▶ Assigned task: Filter by the string "Context": return the lines of the material that contain it.

▶ Listed records:
※ ※ ※

Definition wq_take (s : wq_sys) x : wq_sys :=
  let '(ix, r) := bcm_ring_prod (prod_ring (wq s)) (wq_ring_size (wq s)) in
  if ix =? BCM_RING_FULL then s
  else {| wq := set_prod (wq s) r; wq_resv := Some (ix, x); wq_fetched := wq_fetched s;
          wq_in := wq_in s; wq_out := wq_out s |}.
Definition wq_store (s : wq_sys) (ix : Z) x : option wq_sys :=
  q ← workq_store (wq s) ix x;
  Some {| wq := q; wq_resv := None; wq_fetched := wq_fetched s; wq_in := wq_in s ++ [x]; wq_out := wq_out s |}.
Definition wq_fetch (s : wq_sys) : wq_sys :=
  let '(ix, r) := bcm_ring_cons (cons_ring (wq s)) (wq_ring_size (wq s)) in
  if ix =? BCM_RING_EMPTY then s
  else {| wq := set_cons (wq s) r; wq_resv := wq_resv s; wq_fetched := Some ix;
          wq_in := wq_in s; wq_out := wq_out s |}.
Definition wq_load (s : wq_sys) (ix : Z) : option wq_sys :=
  x ← workq_load (wq s) ix;
  Some {| wq := wq s; wq_resv := wq_resv s; wq_fetched := None; wq_in := wq_in s; wq_out := wq_out s ++ [x] |}.

Definition idle {B} (o : option B) : bool := match o with None => true | Some _ => false end.

Definition wq_exec (s : wq_sys) (e : wq_event) : option wq_sys :=
  match e with
  | Take x => Some (if idle (wq_resv s) then wq_take s x else s)
  | Store => match wq_resv s with Some (ix, x) => wq_store s ix x | None => Some s end
  | ProdSync => Some (with_wq s (bcm_workq_prod_sync (wq s)))
  | ProdRefresh => Some (with_wq s (bcm_workq_prod_refresh (wq s)))
  | Fetch => Some (if idle (wq_fetched s) then wq_fetch s else s)
  | Load => match wq_fetched s with Some ix => wq_load s ix | None => Some s end
  | ConsSync => Some (with_wq s (bcm_workq_cons_sync (wq s)))
  | ConsRefresh => Some (with_wq s (bcm_workq_cons_refresh (wq s)))
  end.
Fixpoint wq_run (s : wq_sys) (es : list wq_event) : option wq_sys :=
  match es with [] => Some s | e :: es => s ← wq_exec s e; wq_run s es end.

(** A history in which WRITE is never handed over, by either side, between a
    Take and its Store: bcm_ring_prod commits WRITE when the slot is taken. *)
Definition wq_calm (s : wq_sys) (e : wq_event) : bool :=
  match e with ProdSync | ConsRefresh => idle (wq_resv s) | _ => true end.
Fixpoint wq_calm_run (s : wq_sys) (es : list wq_event) : bool :=
  match es with
  | [] => true
  | e :: es => wq_calm s e && match wq_exec s e with Some s => wq_calm_run s es | None => true end
  end.
End workq.
Arguments wq_sys : clear implicits.
Arguments wq_event : clear implicits.

(** ** Indices modulo the ring size *)
Section indices.
Context (sz : Z) (Hsz : 0 < sz < 2 ^ 31).

Lemma ring_next a : 0 <= a -> Z.rem (s32 (a mod sz + 1)) sz = (a + 1) mod sz.
Proof.
  intros Ha. pose proof (Z.mod_pos_bound a sz ltac:(lia)).
  rewrite wraps_small by lia.
  rewrite Z.rem_mod_nonneg by lia. by rewrite Z.add_mod_idemp_l by lia.
Qed.

Lemma ring_diff a b :
  0 <= a - b < sz ->
  a mod sz - b mod sz = a - b \/ a mod sz - b mod sz = a - b - sz /\ a mod sz < b mod sz.
Proof.
  intros Hab. pose proof (Z.mod_pos_bound a sz ltac:(lia)). pose proof (Z.mod_pos_bound b sz ltac:(lia)).
  pose proof (Z.div_mod a sz ltac:(lia)). pose proof (Z.div_mod b sz ltac:(lia)).
  assert (a / sz - b / sz = 0 \/ a / sz - b / sz = 1) as [E|E] by nia; [left|right]; nia.
Qed.

Lemma ring_eq a b : 0 <= a - b < sz -> a mod sz = b mod sz <-> a = b.
Proof. intros Hab. split; [|by intros ->]. destruct (ring_diff a b Hab); lia. Qed.
End indices.

(** ** The invariant *)
Section invariant.
Context {A : Type} (sz : Z).
Implicit Types (s : wq_sys A) (q : bcm_workq A).

Definition taken {B} (o : option B) : Z := match o with None => 0 | Some _ => 1 end.
(** Slots taken and fetched since the start. *)
Definition n_prod s : Z := Z.of_nat (length (wq_in s)) + taken (wq_resv s).
Definition n_cons s : Z := Z.of_nat (length (wq_out s)) + taken (wq_fetched s).

(** [w] slots are known to the consumer, [r] known free to the producer;
    [calm]: WRITE was not handed over with an element still to be stored. *)
Record wq_inv (calm : bool) (s : wq_sys A) (w r : Z) : Prop := {
  i_size : 0 < sz < 2 ^ 31 /\ wq_ring_size (wq s) = sz /\ Z.of_nat (length (wq_buffer (wq s))) = sz;
  i_prod : prod_ring (wq s) = {| ring_write := n_prod s mod sz; ring_read := r mod sz |};
  i_cons : cons_ring (wq s) = {| ring_write := w mod sz; ring_read := n_cons s mod sz |};
  i_order : 0 <= r <= n_cons s /\ n_cons s <= w <= n_prod s /\
            n_prod s - r < sz;
  i_resv : forall ix x, wq_resv s = Some (ix, x) -> ix = Z.of_nat (length (wq_in s)) mod sz;
  i_fetched : forall ix, wq_fetched s = Some ix -> ix = Z.of_nat (length (wq_out s)) mod sz;
  i_buf : forall i, (length (wq_out s) <= i < length (wq_in s))%nat ->
          wq_buffer (wq s) !! Z.to_nat (Z.of_nat i mod sz) = wq_in s !! i;
  i_calm : calm = true -> w <= Z.of_nat (length (wq_in s)) /\ wq_out s = take (length (wq_out s)) (wq_in s)
}.

Lemma wq_inv_start buf :
  0 < sz < 2 ^ 31 -> Z.of_nat (length buf) = sz -> wq_inv true (wq_start (bcm_workq_init buf sz)) 0 0.
Proof. intros Hsz Hb. split; try done; unfold n_prod, n_cons; cbn; intros; try split_and!; done || lia. Qed.

Lemma taken_bound {B} (o : option B) : 0 <= taken o <= 1.
Proof. destruct o; cbn; lia. Qed.

Ltac inv_tac := split; cbn; try done; unfold n_prod, n_cons in *; cbn in *; try (split_and!; done || lia).

Context (calm : bool).
Implicit Types (w r : Z).

Lemma inv_take s w r x : wq_inv calm s w r -> wq_resv s = None -> wq_inv calm (wq_take s x) w r.
Proof.
  intros Hi Hr. pose proof Hi as [(Hsz & Es & El) Ep Ec Ho Hre Hfe Hbu Hca]. unfold wq_take, bcm_ring_prod, bcm_ring_next_write, bcm_ring_full.
  rewrite Ep, Es. unfold n_prod in *. rewrite Hr in *. cbn [ring_write ring_read taken] in *. rewrite Z.add_0_r in *.
  rewrite (ring_next sz Hsz) by lia.
  destruct (Z.eqb_spec ((Z.of_nat (length (wq_in s)) + 1) mod sz) (r mod sz)) as [E|Hne]; [by rewrite Z.eqb_refl|].
  pose proof (Z.mod_pos_bound (Z.of_nat (length (wq_in s))) sz ltac:(lia)).
  rewrite (proj2 (Z.eqb_neq _ _)) by (unfold BCM_RING_FULL; lia).
  pose proof (taken_bound (wq_fetched s)).
  assert (Z.of_nat (length (wq_in s)) + 1 - r <> sz) as Hfull.
  { intros E. apply Hne. replace (Z.of_nat (length (wq_in s)) + 1) with (r + 1 * sz) by lia. by rewrite Z.mod_add by lia. }
  inv_tac. unfold n_cons in *. by intros ? ? [= <- <-].
Qed.

Lemma inv_store s w r ix x :
  wq_inv calm s w r -> wq_resv s = Some (ix, x) -> exists s', wq_store s ix x = Some s' /\ wq_inv calm s' w r.
Proof.
  intros Hi Hr. pose proof Hi as [(Hsz & Es & El) Ep Ec Ho Hre Hfe Hbu Hca].
  pose proof (Hre _ _ Hr) as ->. set (n := Z.of_nat (length (wq_in s))) in *.
  pose proof (Z.mod_pos_bound n sz ltac:(lia)). pose proof (taken_bound (wq_fetched s)).
  unfold n_prod, n_cons in *. rewrite Hr in *. cbn [taken] in *.
  unfold wq_store, workq_store, aset. rewrite (proj2 (Z.leb_le _ _)), (proj2 (Z.ltb_lt _ _)) by lia.
  eexists. split; [reflexivity|]. split; unfold n_prod, n_cons; cbn [wq wq_resv wq_fetched wq_in wq_out taken set_buffer prod_ring cons_ring wq_buffer wq_ring_size];
    rewrite ?length_app, ?length_insert; cbn [length]; rewrite ?Nat2Z.inj_add; try done; fold n.
  - by rewrite Z.add_0_r.
  - split_and!; lia.
  - intros i Hin. destruct (decide (i = length (wq_in s))) as [->|Hne].
    + fold n. rewrite lookup_app_r, Nat.sub_diag by lia. apply list_lookup_insert_eq. lia.
    + rewrite lookup_app_l by lia. rewrite list_lookup_insert_ne; [apply Hbu; lia|].
      assert (n mod sz <> Z.of_nat i mod sz); [|pose proof (Z.mod_pos_bound (Z.of_nat i) sz ltac:(lia)); lia].
      rewrite (ring_eq sz Hsz) by lia. lia.
  - intros Hc. destruct (Hca Hc) as [Hw Hou]. split; [lia|]. by rewrite take_app_le by lia.
Qed.

(** Handing WRITE over, by either side. *)
Lemma inv_write s w r :
  wq_inv calm s w r -> (calm = true -> wq_resv s = None) -> wq_inv calm (with_wq s (bcm_workq_prod_sync (wq s))) (n_prod s) r.
Proof.
  intros [(Hsz & Es & El) Ep Ec Ho Hre Hfe Hbu Hca] Hr. inv_tac; rewrite ?Ep, ?Ec; cbn; split_and?; try (done || lia).
  intros Hc. destruct (Hca Hc) as [Hw Hou]. rewrite (Hr Hc). cbn [taken]. split; [lia|done].
Qed.
Lemma inv_read s w r : wq_inv calm s w r -> wq_inv calm (with_wq s (bcm_workq_cons_sync (wq s))) w (n_cons s).
Proof.
  intros [(Hsz & Es & El) Ep Ec Ho Hre Hfe Hbu Hca]. pose proof (taken_bound (wq_fetched s)).
  inv_tac; rewrite ?Ep, ?Ec; cbn; split_and?; done || lia.
Qed.

Lemma cons_empty_spec s w r : wq_inv calm s w r -> bcm_ring_is_empty (cons_ring (wq s)) = true <-> n_cons s = w.
Proof.
  intros [(Hsz & Es & El) Ep Ec Ho Hre Hfe Hbu Hca]. unfold bcm_ring_is_empty. rewrite Ec, Z.eqb_eq. cbn.
  split; [|by intros ->]. intros E. symmetry. apply (ring_eq sz Hsz); lia.
Qed.

Lemma inv_fetch s w r : wq_inv calm s w r -> wq_fetched s = None -> wq_inv calm (wq_fetch s) w r.
Proof.
  intros Hi Hr. pose proof (cons_empty_spec s w r Hi) as Hemp.
  pose proof Hi as [(Hsz & Es & El) Ep Ec Ho Hre Hfe Hbu Hca]. unfold wq_fetch, bcm_ring_cons.
  destruct (bcm_ring_is_empty _); [done|]. assert (n_cons s <> w) as Hne by (intros E; by apply Hemp in E).
  unfold n_cons in *. rewrite Hr in *. cbn [taken] in *. rewrite Z.add_0_r in *.
  rewrite Ec. cbn [ring_read set_read ring_write]. rewrite Es, (ring_next sz Hsz) by lia.
  pose proof (Z.mod_pos_bound (Z.of_nat (length (wq_out s))) sz ltac:(lia)).
  rewrite (proj2 (Z.eqb_neq _ _)) by (unfold BCM_RING_EMPTY; lia).
  inv_tac; rewrite ?Ec; by intros ? [= <-].
Qed.

Lemma inv_load s w r ix :
  wq_inv calm s w r -> wq_fetched s = Some ix -> exists s', wq_load s ix = Some s' /\ wq_inv calm s' w r.
Proof.
  intros Hi Hr. pose proof Hi as [(Hsz & Es & El) Ep Ec Ho Hre Hfe Hbu Hca]. pose proof (Hfe _ Hr) as ->.
  unfold n_cons in *. rewrite Hr in *. cbn [taken] in *.
  pose proof (Z.mod_pos_bound (Z.of_nat (length (wq_out s))) sz ltac:(lia)).
  destruct (lookup_lt_is_Some_2 (wq_buffer (wq s)) (Z.to_nat (Z.of_nat (length (wq_out s)) mod sz)) ltac:(lia)) as [x Hx].
  unfold wq_load, workq_load, aget. rewrite (proj2 (Z.leb_le _ _)), Hx by lia. cbn [mbind option_bind]. eexists. split; [done|].
  split; unfold n_prod, n_cons; cbn [wq wq_resv wq_fetched wq_in wq_out taken];
    rewrite ?length_app, ?Nat2Z.inj_add; cbn [length]; try done.
  - rewrite Ec. by rewrite Z.add_0_r.
  - unfold n_prod in *. split_and!; lia.
  - intros i Hin. apply Hbu. lia.
  - intros Hc. destruct (Hca Hc) as [Hw Hou]. split; [done|]. rewrite Hbu in Hx by lia. rewrite Nat.add_1_r, (take_S_r _ _ _ Hx). by rewrite <- Hou.
Qed.

Lemma inv_exec s w r e :
  wq_inv calm s w r -> (calm = true -> wq_calm s e = true) -> exists s' w' r', wq_exec s e = Some s' /\ wq_inv calm s' w' r'.
Proof.
  intros Hi Hc. destruct e as [x| | | | | | |]; cbn [wq_exec wq_calm] in *.
  - destruct (wq_resv s) as [[]|] eqn:E; cbn [idle]; eauto 6 using inv_take.
  - destruct (wq_resv s) as [[ix x]|] eqn:E; [|by eauto 6]. destruct (inv_store s w r ix x Hi E) as (s' & -> & H'). eauto.
  - eexists _, _, _. split; [done|]. apply (inv_write s w r Hi). intros E. specialize (Hc E). by destruct (wq_resv s).
  - eauto 6 using inv_read.
  - destruct (wq_fetched s) eqn:E; cbn [idle]; eauto 6 using inv_fetch.
  - destruct (wq_fetched s) as [ix|] eqn:E; [|by eauto 6]. destruct (inv_load s w r ix Hi E) as (s' & -> & H'). eauto.
  - eauto 6 using inv_read.
  - eexists _, _, _. split; [done|]. apply (inv_write s w r Hi). intros E. specialize (Hc E). by destruct (wq_resv s).
Qed.

Lemma inv_run s w r es :
  wq_inv calm s w r -> (calm = true -> wq_calm_run s es = true) -> exists s' w' r', wq_run s es = Some s' /\ wq_inv calm s' w' r'.
Proof.
  revert s w r. induction es as [|e es IH]; intros s w r Hi Hc; cbn [wq_run wq_calm_run] in *; [by eauto 6|].
  destruct (inv_exec s w r e Hi) as (s' & w' & r' & E & Hi'); [intros Ec; by destruct (proj1 (andb_true_iff _ _) (Hc Ec))|].
  rewrite E in Hc |- *. apply (IH s' w' r'); [done|]. intros Ec. by destruct (proj1 (andb_true_iff _ _) (Hc Ec)).
Qed.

※ ※ ※

▶ Task result:
Context (sz : Z) (Hsz : 0 < sz < 2 ^ 31).
Context {A : Type} (sz : Z).
Context (calm : bool).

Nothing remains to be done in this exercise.